▶ [Provided information]:
(** The scan of a name for a slash. *)
Fixpoint name_has_no_slash (name : mem) : option bool :=
  match name with
  | [] => None
  | c :: name' => if c =? 0 then Some true else if c =? ch "/" then Some false else name_has_no_slash name'
  end.

Definition logfs_name_valid (name : option mem) : option bool :=
  match name with
  | None => Some false
  | Some n =>
      c ← rd n 0;
      if c =? 0 then Some false
      else
        len ← strlen n;
        let length := u32 len in
        if (length =? 0) || (LOGFS_NAME_MAX <=? length) then Some false else name_has_no_slash n
  end.

(** The name of a file state, through its pointer. *)
Definition file_name (t : tables) (f : logfs_file_state) : option mem :=
  row ← info_name f; rd (logfs_file_names t) row.

Fixpoint find_state_loop (fuel : nat) (index : Z) (t : tables) (name : mem) : option (option Z) :=
  match fuel with
  | O => Some None
  | S fuel' =>
      f ← rd (logfs_files t) index;
      hit ← (if file_in_use f =? 0 then Some false
             else n ← file_name t f; c ← strcmp n name; Some (c =? 0));
      if (hit : bool) then Some (Some index) else find_state_loop fuel' (index + 1) t name
  end.
Definition logfs_find_file_state (t : tables) (name : mem) : option (option Z) :=
  find_state_loop (Z.to_nat LOGFS_MAX_FILES) 0 t name.

Fixpoint find_id_loop (fuel : nat) (index : Z) (t : tables) (id : Z) : option (option Z) :=
  match fuel with
  | O => Some None
  | S fuel' =>
      f ← rd (logfs_files t) index;
      if negb (file_in_use f =? 0) && (file_id f =? id) then Some (Some index)
      else find_id_loop fuel' (index + 1) t id
  end.
Definition logfs_find_file_id (t : tables) (id : Z) : option (option Z) :=
  find_id_loop (Z.to_nat LOGFS_MAX_FILES) 0 t id.

Fixpoint alloc_loop (fuel : nat) (index : Z) (t : tables) : option (option Z * tables) :=
  match fuel with
  | O => Some (None, t)
  | S fuel' =>
      f ← rd (logfs_files t) index;
      if file_in_use f =? 0 then
        files ← wr (logfs_files t) index (FileState None 0 0 0 1);
        Some (Some index, set_logfs_files files t)
      else alloc_loop fuel' (index + 1) t
  end.
Definition logfs_alloc_file_state (t : tables) : option (option Z * tables) :=
  alloc_loop (Z.to_nat LOGFS_MAX_FILES) 0 t.

Definition logfs_add_segment (id foffset data_size data_offset : Z) (t : tables) : option (Z * tables) :=
  if LOGFS_MAX_SEGMENTS <=? logfs_segment_count t then Some (-1, t)
  else
    segments ← wr (logfs_segments t) (logfs_segment_count t) (Segment id foffset data_size data_offset);
    Some (0, set_logfs_segment_count (u32 (logfs_segment_count t + 1)) (set_logfs_segments segments t)).

(** Names slot [index]: [memcpy(logfs_file_names[index], name, count)], then
    the file's fields. *)
Definition name_file (t : tables) (index : Z) (name : mem) (count id : Z) : option tables :=
  row ← rd (logfs_file_names t) index;
  row1 ← memcpy row 0 name 0 count;
  names ← wr (logfs_file_names t) index row1;
  f ← rd (logfs_files t) index;
  files ← wr (logfs_files t) index (FileState (Some index) 0 id (file_segment_count f) (file_in_use f));
  Some (set_logfs_file_names names (set_logfs_files files t)).

(** ** Replaying a record *)

Definition logfs_replay_create (h : logfs_record_header) (payload : mem) (t : tables) : option (Z * tables) :=
  let name_length := h_name_length h in
  if (name_length =? 0) || (LOGFS_NAME_MAX <=? name_length) then Some (-1, t)
  else
    terminated ← (if h_payload_size h =? u32 (name_length + 1)
                  then c ← rd payload name_length; Some (c =? 0) else Some false);
    if negb (terminated : bool) then Some (-1, t)
    else
      valid ← logfs_name_valid (Some payload);
      if negb (valid : bool) then Some (-1, t)
      else
        by_name ← logfs_find_file_state t payload;
        by_id ← logfs_find_file_id t (h_file_id h);
        if negb (is_null by_name) || negb (is_null by_id) then Some (-1, t)
        else
          '(slot, t1) ← logfs_alloc_file_state t;
          match slot with
          | None => Some (-1, t1)
          | Some index =>
              t2 ← name_file t1 index payload (name_length + 1) (h_file_id h);
              Some (0, if logfs_next_file_id t2 <=? h_file_id h
                       then set_logfs_next_file_id (u32 (h_file_id h + 1)) t2 else t2)
          end.
(** Both appends reach it while there is room for a segment. *)
Lemma extend_spec t hi i f size off :
  tables_ok t hi -> live t i f -> logfs_segment_count t < LOGFS_MAX_SEGMENTS ->
  exists t1, logfs_add_segment (file_id f) (info_size f) size off t = Some (0, t1) /\
    grow_file t1 (Z.of_nat i) (info_size f + size) = Some (extended t i f size off).
Proof.
  intros Hok Hl Hc. pose proof Hok as [Hf _ _ Hs Hcnt _ _ _ _ _]. unfold LOGFS_MAX_FILES, LOGFS_MAX_SEGMENTS in *.
  unfold logfs_add_segment, LOGFS_MAX_SEGMENTS. rewrite (proj2 (Z.leb_gt 64 _)) by lia.
  rewrite wr_Some by lia. cbn [mbind option_bind]. eexists. split; [done|]. unfold grow_file. cbn [logfs_files set_logfs_segment_count set_logfs_segments].
  destruct (live_lookup _ _ _ _ Hok Hl) as [-> Hi]. cbn [mbind option_bind]. rewrite wr_Some by lia.
  cbn [mbind option_bind]. rewrite Nat2Z.id. unfold extended, set_logfs_files. simpl. rewrite (u32_small (logfs_segment_count t + 1)) by lia. done.
Qed.

Lemma add_segment_full id fo size off t :
  LOGFS_MAX_SEGMENTS <= logfs_segment_count t -> logfs_add_segment id fo size off t = Some (-1, t).
Proof. intros H. unfold logfs_add_segment. by rewrite (proj2 (Z.leb_le _ _)). Qed.

Lemma extended_segs t hi i f size off :
  tables_ok t hi -> logfs_segment_count t < LOGFS_MAX_SEGMENTS ->
  segs (extended t i f size off) = segs t ++ [Segment (file_id f) (info_size f) size off].
Proof.
  intros [_ _ _ Hs Hcnt _ _ _ _ _] Hc. unfold segs. simpl. unfold LOGFS_MAX_SEGMENTS, lenZ in *.
  replace (Z.to_nat (logfs_segment_count t + 1)) with (S (Z.to_nat (logfs_segment_count t))) by lia.
  rewrite (take_S_r _ _ (Segment (file_id f) (info_size f) size off)) by (apply list_lookup_insert_eq; lia).
  by rewrite take_insert_ge by lia.
Qed.

Lemma contiguous_snoc gs start stop g :
  contiguous start gs stop -> seg_file_offset g = stop -> 0 < seg_data_size g ->
  stop + seg_data_size g < 2 ^ 32 -> contiguous start (gs ++ [g]) (stop + seg_data_size g).
Proof.
  revert start. induction gs as [|g' gs IH]; intros start; simpl.
  - intros <- -> ? ?. done.
  - intros (? & ? & ? & ?) ? ? ?. split_and!; try done. by apply IH.
Qed.

Section extended.
Context (t : tables) (hi hi' : Z) (i : nat) (f : logfs_file_state) (size off : Z).
Context (Hok : tables_ok t hi) (Hl : live t i f) (Hc : logfs_segment_count t < LOGFS_MAX_SEGMENTS).
Context (Hsize : 0 < size <= 480) (Hfit : info_size f + size < 2 ^ 32).
Context (Hoff : 0 <= off) (Hend : off + size <= hi') (Hhi : hi <= hi').

Lemma extended_live j g :
  live (extended t i f size off) j g <-> (j = i /\ g = grown f size) \/ (j <> i /\ live t j g).
Proof using Hl.
  clear - Hl. destruct Hl as [Hi Hu]. unfold live. simpl. destruct (decide (j = i)) as [->|Hne].
  - rewrite list_lookup_insert_eq by (by eapply lookup_lt_Some). split.
    + intros [[= <-] _]. by left.
    + intros [[_ ->]|[? _]]; done.
  - rewrite list_lookup_insert_ne by done. split; [by right|]. by intros [[? _]|[_ ?]].
Qed.

Lemma extended_segs_of id :
  segs_of (extended t i f size off) id =
    segs_of t id ++ (if decide (file_id f = id) then [Segment (file_id f) (info_size f) size off] else []).
Proof using Hok Hc.
  clear - Hok Hc. unfold segs_of. rewrite (extended_segs t hi i f size off Hok Hc), filter_app. f_equal.
Qed.

Lemma extended_name g : name_of (extended t i f size off) g = name_of t g.
Proof using Type. done. Qed.

Lemma extended_ok : tables_ok (extended t i f size off) hi'.
Proof using Hok Hl Hc Hsize Hfit Hoff Hend Hhi.
  pose proof Hok as [Hf Hnm Hr Hs Hcnt Hlv Hids Hun Hrg Ho].
  split; simpl; try done.
  - unfold lenZ in *. by rewrite length_insert.
  - unfold lenZ in *. by rewrite length_insert.
  - lia.
  - intros j g [[-> ->]|[Hne Hg]]%extended_live.
    + destruct (Hlv i f Hl) as (Hn & Hnn & Hsz & Hct). split_and!; simpl; try done; try lia.
      rewrite extended_segs_of, decide_True by done. apply contiguous_snoc; simpl; done || lia.
    + destruct (Hlv j g Hg) as (Hn & Hnn & Hsz & Hct). split_and!; try done; try lia.
      rewrite extended_segs_of, decide_False, app_nil_r; [done|]. intros He. by apply Hne, (Hids j i g f).
  - intros j k g g' [[-> ->]|[Hj Hg]]%extended_live [[-> ->]|[Hk Hg']]%extended_live; simpl; try done.
    + by apply Hids.
    + by apply Hids.
    + by apply Hids.
  - intros j k g g' [[-> ->]|[Hj Hg]]%extended_live [[-> ->]|[Hk Hg']]%extended_live; rewrite !extended_name; try done.
    + by apply (Hun i k f g').
    + by apply (Hun j i g f).
    + by apply Hun.
  - rewrite (extended_segs t hi i f size off Hok Hc). apply Forall_app. split.
    + apply (Forall_impl _ _ _ Hrg). intros g [? ?]. lia.
    + apply Forall_singleton. simpl. lia.
  - rewrite (extended_segs t hi i f size off Hok Hc). apply Forall_app. split.
    + apply (Forall_impl _ _ _ Ho). intros g (k & fk & Hk & He). destruct (decide (k = i)) as [->|Hne].
      * exists i, (grown f size). split; [apply extended_live; by left|].
        destruct Hk as [Hk _], Hl as [Hl' _]. rewrite Hl' in Hk. injection Hk as <-. done.
      * exists k, fk. split; [apply extended_live; by right|done].
    + apply Forall_singleton. exists i, (grown f size). split; [apply extended_live; by left|done].
Qed.

(** The file grows by the bytes at [off]; the others keep theirs. *)
Lemma extended_bytes data m :
  bytes_of data (extended t i f size off) m =
    if decide (name_of t f = Some m)
    then Some (contents data t (file_id f) ++ slice data (Z.to_nat off) (Z.to_nat size))
    else bytes_of data t m.
Proof using Hok Hl Hc Hsize Hfit Hoff Hend Hhi.
  pose proof extended_ok as Hok'. unfold bytes_of. destruct (decide (name_of t f = Some m)) as [Hm|Hm].
  - rewrite (slot_of_live _ hi' i (grown f size) m Hok'); [|apply extended_live; by left|done].
    cbn [mbind option_bind grown file_id]. unfold contents. rewrite extended_segs_of, decide_True by done.
    by rewrite map_app, concat_app; simpl; rewrite app_nil_r.
  - destruct (slot_of t m) as [[j g]|] eqn:Hs.
    + apply slot_of_Some in Hs as [Hg Hgn].
      assert (Hne : j <> i) by (intros ->; destruct Hg as [Hg ?], Hl as [Hl' ?]; rewrite Hl' in Hg; by injection Hg as <-).
      rewrite (slot_of_live _ hi' j g m Hok'); [|apply extended_live; by right|done].
      cbn [mbind option_bind]. unfold contents. rewrite extended_segs_of, decide_False, app_nil_r; [done|].
      intros He. by apply Hne, (to_ids _ _ Hok j i g f).
    + destruct (slot_of (extended t i f size off) m) as [[j g]|] eqn:Hs'; [|done]. exfalso.
      apply slot_of_Some in Hs' as [[[-> ->]|[Hne Hg]]%extended_live Hgn]; [done|].
      by apply (slot_of_None t m Hs j g).
Qed.

End extended.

▶ [Work order]:
Take the lines from the first line of the records through the line holding "(** The name", both included, and please reproduce them exactly with nothing added.

▶ [Response area]:
(** The scan of a name for a slash. *)
Fixpoint name_has_no_slash (name : mem) : option bool :=
  match name with
  | [] => None
  | c :: name' => if c =? 0 then Some true else if c =? ch "/" then Some false else name_has_no_slash name'
  end.

Definition logfs_name_valid (name : option mem) : option bool :=
  match name with
  | None => Some false
  | Some n =>
      c ← rd n 0;
      if c =? 0 then Some false
      else
        len ← strlen n;
        let length := u32 len in
        if (length =? 0) || (LOGFS_NAME_MAX <=? length) then Some false else name_has_no_slash n
  end.

(** The name of a file state, through its pointer. *)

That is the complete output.